(* ===== verification/EthashAlgo.v ===== *)
(** * The proof-of-work function (consensus/ethash/algorithm.go)

    Caches, the dataset, and hashimoto over either.  Keccak-512 is a parameter.
    Caches and datasets are the words that the code stores in machine byte order;
    a run-time panic (an index out of range, a division by zero) is a result. *)

From stdpp Require Import gmap.
From S2P Require Import Prelude StateDB VmPrecompiles.

Notation panics := (outcome Empty_set).

(** ** encoding/binary *)

Definition le_Uint32 (b : bytes) : panics Z :=
  b0 ← go_index b 0; b1 ← go_index b 1; b2 ← go_index b 2; b3 ← go_index b 3;
  Ret (b0 + Z.shiftl b1 8 + Z.shiftl b2 16 + Z.shiftl b3 24).

Definition le_PutUint32 (x : Z) : bytes := [u8 x; u8 (Z.shiftr x 8); u8 (Z.shiftr x 16); u8 (Z.shiftr x 24)].

(** [n] words from the front of [b]. *)
Fixpoint le_uint32s (n : nat) (b : bytes) : panics (list Z) :=
  match n with
  | O => Ret []
  | S n => x ← le_Uint32 b; l ← le_uint32s n (drop 4 b); Ret (x :: l)
  end.

Definition le_bytes (l : list Z) : bytes := concat (map le_PutUint32 l).

(** [copy(dst[off:], src)]. *)
Definition copy_at {A} (dst : list A) (off : Z) (src : list A) : panics (list A) :=
  if decide (0 <= off <= zlen dst) then
    let n := Z.to_nat off in
    Ret (take n dst ++ take (length dst - n) src ++ drop (n + length src) dst)
  else Panic.

Class Keccak512 := keccak512_sum : bytes -> bytes.

Definition hash_ok (hash : bytes -> bytes) (n : nat) : Prop := forall b, length (hash b) = n /\ bytes_ok (hash b).

Section Algorithm.
Context {K : Keccak512} {C : Crypto}.

Definition datasetInitBytes : Z := 2 ^ 30.
Definition datasetGrowthBytes : Z := 2 ^ 23.
Definition cacheInitBytes : Z := 2 ^ 24.
Definition cacheGrowthBytes : Z := 2 ^ 17.
Definition epochLength : Z := 30000.
Definition mixBytes : Z := 128.
Definition hashBytes : Z := 64.
Definition hashWords : Z := 16.
Definition datasetParents : Z := 256.
Definition cacheRounds : Z := 3.
Definition loopAccesses : Z := 64.

(** ** Sizes *)

(** [ProbablyPrime], which is exact below 2^64. *)
Definition prime_upto (n : Z) (k : nat) : bool := forallb (fun i => negb (bool_decide (n mod (Z.of_nat i + 2) = 0))) (seq 0 k).
Definition ProbablyPrime (n : Z) : bool := bool_decide (2 <= n) && prime_upto n (Z.to_nat (Z.sqrt n - 1)).

Fixpoint prime_loop (fuel : nat) (unit size : Z) : fuelled Empty_set Z :=
  match fuel with
  | O => out_of_fuel
  | S fuel => if ProbablyPrime (size / unit) then run (Ret size) else prime_loop fuel unit (u64 (size - 2 * unit))
  end.

Definition calcCacheSize (epoch : Z) : fuelled Empty_set Z :=
  let size := u64 (u64 (cacheInitBytes + u64 (cacheGrowthBytes * u64 epoch)) - hashBytes) in
  prime_loop (S (Z.to_nat (size / hashBytes))) hashBytes size.

Definition calcDatasetSize (epoch : Z) : fuelled Empty_set Z :=
  let size := u64 (u64 (datasetInitBytes + u64 (datasetGrowthBytes * u64 epoch)) - mixBytes) in
  prime_loop (S (Z.to_nat (size / mixBytes))) mixBytes size.

(** [keccak256(seed, seed)] writes the sum over the seed. *)
Definition seedHash (block : Z) : bytes :=
  if decide (block < epochLength) then replicate 32 0
  else Nat.iter (Z.to_nat (block / epochLength)) Keccak256 (replicate 32 0).

(** ** The cache *)

(** [keccak512(dest[off:], data)]: the sum needs 64 bytes of room. *)
Definition keccak512_at (dest : bytes) (off : Z) (data : bytes) : panics bytes :=
  if decide (off + 64 <= zlen dest) then copy_at dest off (keccak512_sum data) else Panic.

Fixpoint fill_cache (n : nat) (cache : bytes) (offset : Z) : panics bytes :=
  match n with
  | O => Ret cache
  | S n =>
      if decide (offset < zlen cache) then
        prev ← go_slice cache (offset - hashBytes) offset;
        cache ← keccak512_at cache offset prev;
        fill_cache n cache (offset + hashBytes)
      else Ret cache
  end.

Definition memohash_row (rows : Z) (cache : bytes) (j : Z) : panics bytes :=
  if decide (u32 rows = 0) then Panic else
  let srcOff := (j - 1 + rows) mod rows * hashBytes in
  let dstOff := j * hashBytes in
  d ← go_from cache dstOff;
  w ← le_Uint32 d;
  let xorOff := u32 (w mod u32 rows * hashBytes) in
  a ← go_slice cache srcOff (srcOff + hashBytes);
  b ← go_slice cache xorOff (xorOff + hashBytes);
  keccak512_at cache dstOff (zip_with Z.lxor a b).

Fixpoint memohash_rows (rows : Z) (js : list nat) (cache : bytes) : panics bytes :=
  match js with
  | [] => Ret cache
  | j :: js => cache ← memohash_row rows cache (Z.of_nat j); memohash_rows rows js cache
  end.

(** The result in the [n] words of [dest]. *)
Definition generateCache (n : nat) (seed : bytes) : panics (list Z) :=
  let size := 4 * Z.of_nat n in
  let rows := size / hashBytes in
  cache ← keccak512_at (replicate (Z.to_nat size) 0) 0 seed;
  cache ← fill_cache (Z.to_nat rows) cache hashBytes;
  cache ← Nat.iter (Z.to_nat cacheRounds) (fun m => cache ← m; memohash_rows rows (seq 0 (Z.to_nat rows)) cache) (Ret cache);
  le_uint32s n cache.

(** ** The dataset *)

Definition fnv (a b : Z) : Z := Z.lxor (u32 (a * 0x01000193)) b.

Definition fnvHash (mix data : list Z) : panics (list Z) :=
  if decide (length data < length mix)%nat then Panic else Ret (zip_with fnv mix data).

(** The loop over the parents of an item. *)
Fixpoint mix_parents (cache : list Z) (rows index : Z) (js : list nat) (intMix : list Z) : panics (list Z) :=
  match js with
  | [] => Ret intMix
  | i :: js =>
      w ← go_index intMix (Z.of_nat i mod 16);
      let parent := fnv (Z.lxor index (Z.of_nat i)) w mod rows in
      data ← go_from cache (u32 (parent * hashWords));
      intMix ← fnvHash intMix data;
      mix_parents cache rows index js intMix
  end.

Definition generateDatasetItem (cache : list Z) (index : Z) : panics bytes :=
  let rows := u32 (zlen cache / hashWords) in
  if decide (rows = 0) then Panic
  else
    let base := u32 (index mod rows * hashWords) in
    row ← go_slice cache base (base + hashWords);
    let words := match row with w :: row => Z.lxor w index :: row | [] => [] end in
    let mix := keccak512_sum (le_bytes words) in
    intMix ← le_uint32s 16 mix;
    intMix ← mix_parents cache rows index (seq 0 256) intMix;
    Ret (keccak512_sum (le_bytes intMix)).

(** The items that the thread [id] generates. *)
Definition batch (threads size : Z) : Z := (size + hashBytes * threads - 1) / (hashBytes * threads).
Definition segment (threads size id : Z) : list Z :=
  let first := id * batch threads size in
  let limit := first + batch threads size in
  let limit := if decide (limit > size / hashBytes) then size / hashBytes else limit in
  map Z.of_nat (seq (Z.to_nat first) (Z.to_nat (limit - first))).

Definition work (threads size : Z) : list Z := concat (map (fun id => segment threads size (Z.of_nat id)) (seq 0 (Z.to_nat threads))).

(** One item: its words go to its place in the dataset. *)
Definition generate_item (cache : list Z) (size : Z) (dataset : list Z) (index : Z) : panics (list Z) :=
  item ← generateDatasetItem cache (u32 index);
  words ← le_uint32s 16 item;
  dataset ← copy_at dataset (index * hashWords) words;
  if decide (size / hashBytes / 100 = 0) then Panic else Ret dataset.

Fixpoint generate_items (cache : list Z) (size : Z) (order : list Z) (dataset : list Z) : panics (list Z) :=
  match order with
  | [] => Ret dataset
  | index :: order => dataset ← generate_item cache size dataset index; generate_items cache size order dataset
  end.

(** The threads write in some interleaving [order] of their work. *)
Definition generateDataset (order : list Z) (dest : list Z) (cache : list Z) : panics (list Z) :=
  generate_items cache (4 * zlen dest) order dest.

(** ** hashimoto *)

Definition le_PutUint64 (x : Z) : bytes := le_PutUint32 x ++ le_PutUint32 (Z.shiftr x 32).

Fixpoint mix_accesses (rows seedHead : Z) (lookup : Z -> panics (list Z)) (js : list nat) (mix temp : list Z) : panics (list Z) :=
  match js with
  | [] => Ret mix
  | i :: js =>
      w ← go_index mix (Z.of_nat i mod zlen mix);
      if decide (rows = 0) then Panic
      else
        let parent := fnv (Z.lxor (Z.of_nat i) seedHead) w mod rows in
        d0 ← lookup (u32 (2 * parent));
        temp ← copy_at temp 0 d0;
        d1 ← lookup (u32 (2 * parent + 1));
        temp ← copy_at temp hashWords d1;
        mix ← fnvHash mix temp;
        mix_accesses rows seedHead lookup js mix temp
  end.

(** [mix[i/4] = fnv(fnv(fnv(mix[i], mix[i+1]), mix[i+2]), mix[i+3])] for [i = 0, 4, ...]. *)
Fixpoint compress (ks : list nat) (mix : list Z) : panics (list Z) :=
  match ks with
  | [] => Ret mix
  | k :: ks =>
      let i := 4 * Z.of_nat k in
      a ← go_index mix i; b ← go_index mix (i + 1); c ← go_index mix (i + 2); d ← go_index mix (i + 3);
      compress ks (<[k := fnv (fnv (fnv a b) c) d]> mix)
  end.

(** The digest and the result. *)
Definition hashimoto (hash : bytes) (nonce size : Z) (lookup : Z -> panics (list Z)) : panics (bytes * bytes) :=
  let rows := u32 (size / mixBytes) in
  let seed := take 32 (hash ++ replicate 32 0) ++ le_PutUint64 nonce in
  let seed := keccak512_sum seed in
  seedHead ← le_Uint32 seed;
  half ← le_uint32s 16 seed;
  let mix := half ++ half in
  mix ← mix_accesses rows seedHead lookup (seq 0 (Z.to_nat loopAccesses)) mix (replicate 32 0);
  mix ← compress (seq 0 8) mix;
  let mix := take 8 mix in
  let digest := le_bytes mix in
  Ret (digest, Keccak256 (seed ++ digest)).

Definition hashimotoLight (size : Z) (cache : list Z) (hash : bytes) (nonce : Z) : panics (bytes * bytes) :=
  hashimoto hash nonce size (fun index => rawData ← generateDatasetItem cache index; le_uint32s (length rawData / 4) rawData).

Definition hashimotoFull (dataset : list Z) (hash : bytes) (nonce : Z) : panics (bytes * bytes) :=
  hashimoto hash nonce (u64 (zlen dataset * 4)) (fun index => let offset := u32 (index * hashWords) in go_slice dataset offset (u32 (offset + hashWords))).

End Algorithm.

• DESCRIPTION OF THE TASK:
Your answer should be every line above that contains the word "datasetGrowthBytes".

• ANSWER BOX:
Definition datasetGrowthBytes : Z := 2 ^ 23.
  let size := u64 (u64 (datasetInitBytes + u64 (datasetGrowthBytes * u64 epoch)) - mixBytes) in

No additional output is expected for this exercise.